Exercise prompt | Take the data below and extract the lines from the one with "set (new := match" to the one with "Section Erase.", inclusive, exactly as written.

[Start of Attachment]

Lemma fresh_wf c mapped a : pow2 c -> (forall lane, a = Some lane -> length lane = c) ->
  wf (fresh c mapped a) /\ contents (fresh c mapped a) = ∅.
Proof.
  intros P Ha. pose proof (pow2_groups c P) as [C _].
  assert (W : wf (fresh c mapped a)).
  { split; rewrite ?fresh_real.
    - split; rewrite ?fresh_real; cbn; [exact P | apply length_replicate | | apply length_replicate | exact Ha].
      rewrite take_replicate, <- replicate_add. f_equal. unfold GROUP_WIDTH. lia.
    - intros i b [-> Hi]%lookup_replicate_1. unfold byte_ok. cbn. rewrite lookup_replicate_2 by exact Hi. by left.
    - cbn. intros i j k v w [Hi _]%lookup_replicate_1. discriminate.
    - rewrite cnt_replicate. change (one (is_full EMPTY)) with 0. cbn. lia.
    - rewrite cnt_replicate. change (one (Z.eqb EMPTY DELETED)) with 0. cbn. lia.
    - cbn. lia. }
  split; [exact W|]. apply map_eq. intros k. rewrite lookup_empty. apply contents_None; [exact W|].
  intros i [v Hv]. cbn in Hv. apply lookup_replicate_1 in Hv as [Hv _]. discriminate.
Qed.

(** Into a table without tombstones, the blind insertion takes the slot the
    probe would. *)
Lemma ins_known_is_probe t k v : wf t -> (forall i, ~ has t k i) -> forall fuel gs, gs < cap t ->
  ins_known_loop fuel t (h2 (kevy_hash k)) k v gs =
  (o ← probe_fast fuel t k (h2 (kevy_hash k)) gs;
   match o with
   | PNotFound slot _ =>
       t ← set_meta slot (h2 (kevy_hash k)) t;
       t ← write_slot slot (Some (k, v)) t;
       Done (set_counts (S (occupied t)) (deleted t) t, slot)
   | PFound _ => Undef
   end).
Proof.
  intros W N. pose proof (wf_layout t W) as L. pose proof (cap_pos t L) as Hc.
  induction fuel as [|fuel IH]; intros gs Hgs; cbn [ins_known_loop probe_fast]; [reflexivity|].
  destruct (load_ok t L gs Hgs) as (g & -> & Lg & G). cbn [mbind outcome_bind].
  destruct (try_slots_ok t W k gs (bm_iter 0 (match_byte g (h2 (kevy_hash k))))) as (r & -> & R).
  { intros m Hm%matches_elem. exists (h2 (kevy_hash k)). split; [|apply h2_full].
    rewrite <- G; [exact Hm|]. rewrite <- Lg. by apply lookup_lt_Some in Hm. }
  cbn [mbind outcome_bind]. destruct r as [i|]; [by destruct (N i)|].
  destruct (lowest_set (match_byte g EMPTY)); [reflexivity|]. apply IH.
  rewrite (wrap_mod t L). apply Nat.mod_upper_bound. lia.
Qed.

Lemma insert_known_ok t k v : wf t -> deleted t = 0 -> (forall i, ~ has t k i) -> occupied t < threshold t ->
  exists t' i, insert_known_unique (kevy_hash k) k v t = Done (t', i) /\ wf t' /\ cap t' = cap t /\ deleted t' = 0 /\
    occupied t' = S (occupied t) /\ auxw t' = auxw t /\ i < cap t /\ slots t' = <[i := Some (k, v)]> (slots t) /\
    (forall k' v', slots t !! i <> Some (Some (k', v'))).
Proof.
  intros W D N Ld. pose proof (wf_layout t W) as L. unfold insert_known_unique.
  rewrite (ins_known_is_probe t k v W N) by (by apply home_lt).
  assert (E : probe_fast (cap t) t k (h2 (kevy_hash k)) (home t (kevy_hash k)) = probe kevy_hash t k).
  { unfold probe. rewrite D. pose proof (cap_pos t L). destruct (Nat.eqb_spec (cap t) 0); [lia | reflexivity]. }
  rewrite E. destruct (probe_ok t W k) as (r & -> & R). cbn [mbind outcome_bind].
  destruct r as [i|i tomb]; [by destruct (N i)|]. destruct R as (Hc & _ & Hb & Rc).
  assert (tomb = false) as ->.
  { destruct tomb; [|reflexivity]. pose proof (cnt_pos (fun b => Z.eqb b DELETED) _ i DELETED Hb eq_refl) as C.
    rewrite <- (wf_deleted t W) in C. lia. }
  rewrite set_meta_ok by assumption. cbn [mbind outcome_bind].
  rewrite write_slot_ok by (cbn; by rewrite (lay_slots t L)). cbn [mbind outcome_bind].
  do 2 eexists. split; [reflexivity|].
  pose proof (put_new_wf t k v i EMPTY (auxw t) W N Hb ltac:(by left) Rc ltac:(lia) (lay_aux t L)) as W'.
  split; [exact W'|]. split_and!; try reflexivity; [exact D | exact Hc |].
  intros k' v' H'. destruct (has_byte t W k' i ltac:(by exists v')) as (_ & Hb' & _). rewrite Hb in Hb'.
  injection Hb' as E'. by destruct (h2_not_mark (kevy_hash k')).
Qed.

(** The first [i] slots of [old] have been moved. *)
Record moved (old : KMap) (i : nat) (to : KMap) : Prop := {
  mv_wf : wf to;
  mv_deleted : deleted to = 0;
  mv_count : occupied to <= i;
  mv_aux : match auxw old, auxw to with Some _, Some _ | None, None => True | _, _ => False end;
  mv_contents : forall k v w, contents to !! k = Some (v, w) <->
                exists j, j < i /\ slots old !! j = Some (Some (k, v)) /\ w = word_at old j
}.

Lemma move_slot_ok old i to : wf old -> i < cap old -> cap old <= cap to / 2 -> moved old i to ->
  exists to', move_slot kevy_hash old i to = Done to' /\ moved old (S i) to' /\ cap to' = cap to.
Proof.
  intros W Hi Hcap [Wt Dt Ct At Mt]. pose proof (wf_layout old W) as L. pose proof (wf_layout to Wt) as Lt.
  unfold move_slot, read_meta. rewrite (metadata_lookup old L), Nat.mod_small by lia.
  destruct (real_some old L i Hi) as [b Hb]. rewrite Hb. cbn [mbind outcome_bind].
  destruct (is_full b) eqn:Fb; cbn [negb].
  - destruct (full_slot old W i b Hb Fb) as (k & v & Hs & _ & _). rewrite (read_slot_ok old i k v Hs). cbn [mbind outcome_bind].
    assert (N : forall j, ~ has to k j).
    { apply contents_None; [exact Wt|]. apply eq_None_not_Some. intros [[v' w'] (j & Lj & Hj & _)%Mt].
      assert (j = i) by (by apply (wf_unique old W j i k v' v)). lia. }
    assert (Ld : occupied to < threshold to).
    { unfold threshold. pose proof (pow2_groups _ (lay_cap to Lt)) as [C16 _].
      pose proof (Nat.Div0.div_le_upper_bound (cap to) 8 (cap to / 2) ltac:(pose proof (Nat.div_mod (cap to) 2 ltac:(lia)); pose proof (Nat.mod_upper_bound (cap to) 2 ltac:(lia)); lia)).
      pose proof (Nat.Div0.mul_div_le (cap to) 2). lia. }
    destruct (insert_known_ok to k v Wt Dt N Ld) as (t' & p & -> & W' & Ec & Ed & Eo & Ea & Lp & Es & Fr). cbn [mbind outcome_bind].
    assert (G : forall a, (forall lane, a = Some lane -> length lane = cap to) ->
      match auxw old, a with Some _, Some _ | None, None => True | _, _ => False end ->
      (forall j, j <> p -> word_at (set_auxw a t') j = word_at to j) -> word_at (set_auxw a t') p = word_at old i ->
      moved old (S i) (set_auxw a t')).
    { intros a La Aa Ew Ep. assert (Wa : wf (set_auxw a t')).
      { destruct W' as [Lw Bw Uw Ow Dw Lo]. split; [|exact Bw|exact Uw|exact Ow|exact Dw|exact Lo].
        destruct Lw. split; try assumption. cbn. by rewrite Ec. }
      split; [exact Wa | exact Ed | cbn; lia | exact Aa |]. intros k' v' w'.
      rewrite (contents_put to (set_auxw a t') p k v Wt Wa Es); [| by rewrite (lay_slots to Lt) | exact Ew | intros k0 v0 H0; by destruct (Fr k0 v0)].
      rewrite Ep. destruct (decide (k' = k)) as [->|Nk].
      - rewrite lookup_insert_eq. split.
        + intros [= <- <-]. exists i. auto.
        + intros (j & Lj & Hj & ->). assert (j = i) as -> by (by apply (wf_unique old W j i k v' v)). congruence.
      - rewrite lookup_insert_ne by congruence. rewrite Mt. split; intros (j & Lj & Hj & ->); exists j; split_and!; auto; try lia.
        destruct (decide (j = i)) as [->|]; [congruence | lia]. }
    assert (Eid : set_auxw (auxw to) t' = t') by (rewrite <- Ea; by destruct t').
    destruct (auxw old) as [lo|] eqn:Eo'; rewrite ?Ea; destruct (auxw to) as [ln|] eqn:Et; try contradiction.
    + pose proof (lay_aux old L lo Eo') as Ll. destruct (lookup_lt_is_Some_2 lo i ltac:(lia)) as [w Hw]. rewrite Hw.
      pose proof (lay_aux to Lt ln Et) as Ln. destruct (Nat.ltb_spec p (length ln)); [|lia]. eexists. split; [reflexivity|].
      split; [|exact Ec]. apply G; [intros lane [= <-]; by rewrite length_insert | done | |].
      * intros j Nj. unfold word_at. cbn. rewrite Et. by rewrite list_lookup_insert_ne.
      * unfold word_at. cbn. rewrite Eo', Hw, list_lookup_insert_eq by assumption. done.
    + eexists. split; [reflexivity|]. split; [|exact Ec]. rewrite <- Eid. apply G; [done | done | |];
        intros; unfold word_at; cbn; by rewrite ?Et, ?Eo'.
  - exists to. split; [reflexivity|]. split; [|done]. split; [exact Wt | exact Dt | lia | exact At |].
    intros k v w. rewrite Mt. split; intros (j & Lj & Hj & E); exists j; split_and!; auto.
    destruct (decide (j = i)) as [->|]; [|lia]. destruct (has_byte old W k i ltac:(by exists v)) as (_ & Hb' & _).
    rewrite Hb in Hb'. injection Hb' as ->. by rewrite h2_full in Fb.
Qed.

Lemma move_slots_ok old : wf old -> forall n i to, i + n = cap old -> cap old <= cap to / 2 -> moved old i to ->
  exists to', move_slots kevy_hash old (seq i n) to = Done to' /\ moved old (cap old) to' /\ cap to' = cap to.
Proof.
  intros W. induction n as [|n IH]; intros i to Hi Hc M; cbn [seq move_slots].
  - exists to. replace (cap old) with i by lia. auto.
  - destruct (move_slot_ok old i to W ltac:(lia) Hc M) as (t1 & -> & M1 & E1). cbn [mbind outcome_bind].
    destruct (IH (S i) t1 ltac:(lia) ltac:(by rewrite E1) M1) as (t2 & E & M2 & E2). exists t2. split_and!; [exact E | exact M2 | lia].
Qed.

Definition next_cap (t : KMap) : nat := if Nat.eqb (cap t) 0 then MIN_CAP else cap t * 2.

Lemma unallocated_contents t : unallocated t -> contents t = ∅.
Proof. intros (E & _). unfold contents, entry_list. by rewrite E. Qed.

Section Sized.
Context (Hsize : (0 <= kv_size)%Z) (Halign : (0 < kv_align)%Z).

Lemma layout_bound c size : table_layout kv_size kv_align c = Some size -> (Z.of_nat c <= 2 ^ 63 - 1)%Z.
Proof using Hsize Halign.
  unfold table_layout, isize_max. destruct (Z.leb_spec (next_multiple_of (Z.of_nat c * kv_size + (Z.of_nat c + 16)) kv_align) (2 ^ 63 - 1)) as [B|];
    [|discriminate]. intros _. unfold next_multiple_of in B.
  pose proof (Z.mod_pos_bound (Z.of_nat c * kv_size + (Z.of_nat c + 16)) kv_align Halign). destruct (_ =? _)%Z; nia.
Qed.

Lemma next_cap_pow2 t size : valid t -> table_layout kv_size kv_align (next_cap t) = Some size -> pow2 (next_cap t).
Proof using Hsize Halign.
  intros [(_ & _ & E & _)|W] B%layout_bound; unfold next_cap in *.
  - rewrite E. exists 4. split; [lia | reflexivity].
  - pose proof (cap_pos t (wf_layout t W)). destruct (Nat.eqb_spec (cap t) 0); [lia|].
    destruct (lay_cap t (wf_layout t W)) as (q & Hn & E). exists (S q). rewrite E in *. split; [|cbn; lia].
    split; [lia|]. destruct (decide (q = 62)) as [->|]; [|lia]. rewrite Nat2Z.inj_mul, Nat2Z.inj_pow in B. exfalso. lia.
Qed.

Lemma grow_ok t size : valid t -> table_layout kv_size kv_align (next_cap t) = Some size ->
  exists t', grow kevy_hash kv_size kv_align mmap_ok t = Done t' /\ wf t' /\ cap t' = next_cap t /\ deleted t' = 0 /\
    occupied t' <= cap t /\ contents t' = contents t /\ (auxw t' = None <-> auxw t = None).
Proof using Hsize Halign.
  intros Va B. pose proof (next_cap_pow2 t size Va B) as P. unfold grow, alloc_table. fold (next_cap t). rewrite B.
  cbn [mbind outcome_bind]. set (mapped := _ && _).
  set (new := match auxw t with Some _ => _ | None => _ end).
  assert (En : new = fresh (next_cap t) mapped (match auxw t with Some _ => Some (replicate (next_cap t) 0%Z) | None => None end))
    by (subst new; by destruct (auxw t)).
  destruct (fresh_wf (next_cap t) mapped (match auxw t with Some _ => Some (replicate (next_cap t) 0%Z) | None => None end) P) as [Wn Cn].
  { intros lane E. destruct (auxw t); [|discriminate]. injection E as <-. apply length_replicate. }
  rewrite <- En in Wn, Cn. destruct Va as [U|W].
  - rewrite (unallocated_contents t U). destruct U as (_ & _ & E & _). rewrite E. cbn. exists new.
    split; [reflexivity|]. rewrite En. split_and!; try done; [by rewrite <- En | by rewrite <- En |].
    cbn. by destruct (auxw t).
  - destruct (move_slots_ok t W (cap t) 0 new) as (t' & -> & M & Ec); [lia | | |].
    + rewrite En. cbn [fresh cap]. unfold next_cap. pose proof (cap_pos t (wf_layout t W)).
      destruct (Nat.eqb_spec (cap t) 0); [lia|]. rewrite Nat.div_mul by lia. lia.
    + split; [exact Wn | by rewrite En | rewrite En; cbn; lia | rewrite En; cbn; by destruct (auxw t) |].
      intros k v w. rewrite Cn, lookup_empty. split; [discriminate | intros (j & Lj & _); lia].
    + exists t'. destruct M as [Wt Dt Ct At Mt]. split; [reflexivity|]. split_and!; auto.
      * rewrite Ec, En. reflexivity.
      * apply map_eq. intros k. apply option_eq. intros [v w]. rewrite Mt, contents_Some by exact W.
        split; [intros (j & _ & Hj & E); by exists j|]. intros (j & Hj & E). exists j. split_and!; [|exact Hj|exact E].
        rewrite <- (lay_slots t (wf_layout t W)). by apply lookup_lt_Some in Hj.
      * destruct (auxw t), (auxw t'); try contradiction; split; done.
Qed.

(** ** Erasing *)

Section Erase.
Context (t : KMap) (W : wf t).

[End of Attachment]

Response to this task |
  set (new := match auxw t with Some _ => _ | None => _ end).
  assert (En : new = fresh (next_cap t) mapped (match auxw t with Some _ => Some (replicate (next_cap t) 0%Z) | None => None end))
    by (subst new; by destruct (auxw t)).
  destruct (fresh_wf (next_cap t) mapped (match auxw t with Some _ => Some (replicate (next_cap t) 0%Z) | None => None end) P) as [Wn Cn].
  { intros lane E. destruct (auxw t); [|discriminate]. injection E as <-. apply length_replicate. }
  rewrite <- En in Wn, Cn. destruct Va as [U|W].
  - rewrite (unallocated_contents t U). destruct U as (_ & _ & E & _). rewrite E. cbn. exists new.
    split; [reflexivity|]. rewrite En. split_and!; try done; [by rewrite <- En | by rewrite <- En |].
    cbn. by destruct (auxw t).
  - destruct (move_slots_ok t W (cap t) 0 new) as (t' & -> & M & Ec); [lia | | |].
    + rewrite En. cbn [fresh cap]. unfold next_cap. pose proof (cap_pos t (wf_layout t W)).
      destruct (Nat.eqb_spec (cap t) 0); [lia|]. rewrite Nat.div_mul by lia. lia.
    + split; [exact Wn | by rewrite En | rewrite En; cbn; lia | rewrite En; cbn; by destruct (auxw t) |].
      intros k v w. rewrite Cn, lookup_empty. split; [discriminate | intros (j & Lj & _); lia].
    + exists t'. destruct M as [Wt Dt Ct At Mt]. split; [reflexivity|]. split_and!; auto.
      * rewrite Ec, En. reflexivity.
      * apply map_eq. intros k. apply option_eq. intros [v w]. rewrite Mt, contents_Some by exact W.
        split; [intros (j & _ & Hj & E); by exists j|]. intros (j & Hj & E). exists j. split_and!; [|exact Hj|exact E].
        rewrite <- (lay_slots t (wf_layout t W)). by apply lookup_lt_Some in Hj.
      * destruct (auxw t), (auxw t'); try contradiction; split; done.
Qed.

(** ** Erasing *)

Section Erase.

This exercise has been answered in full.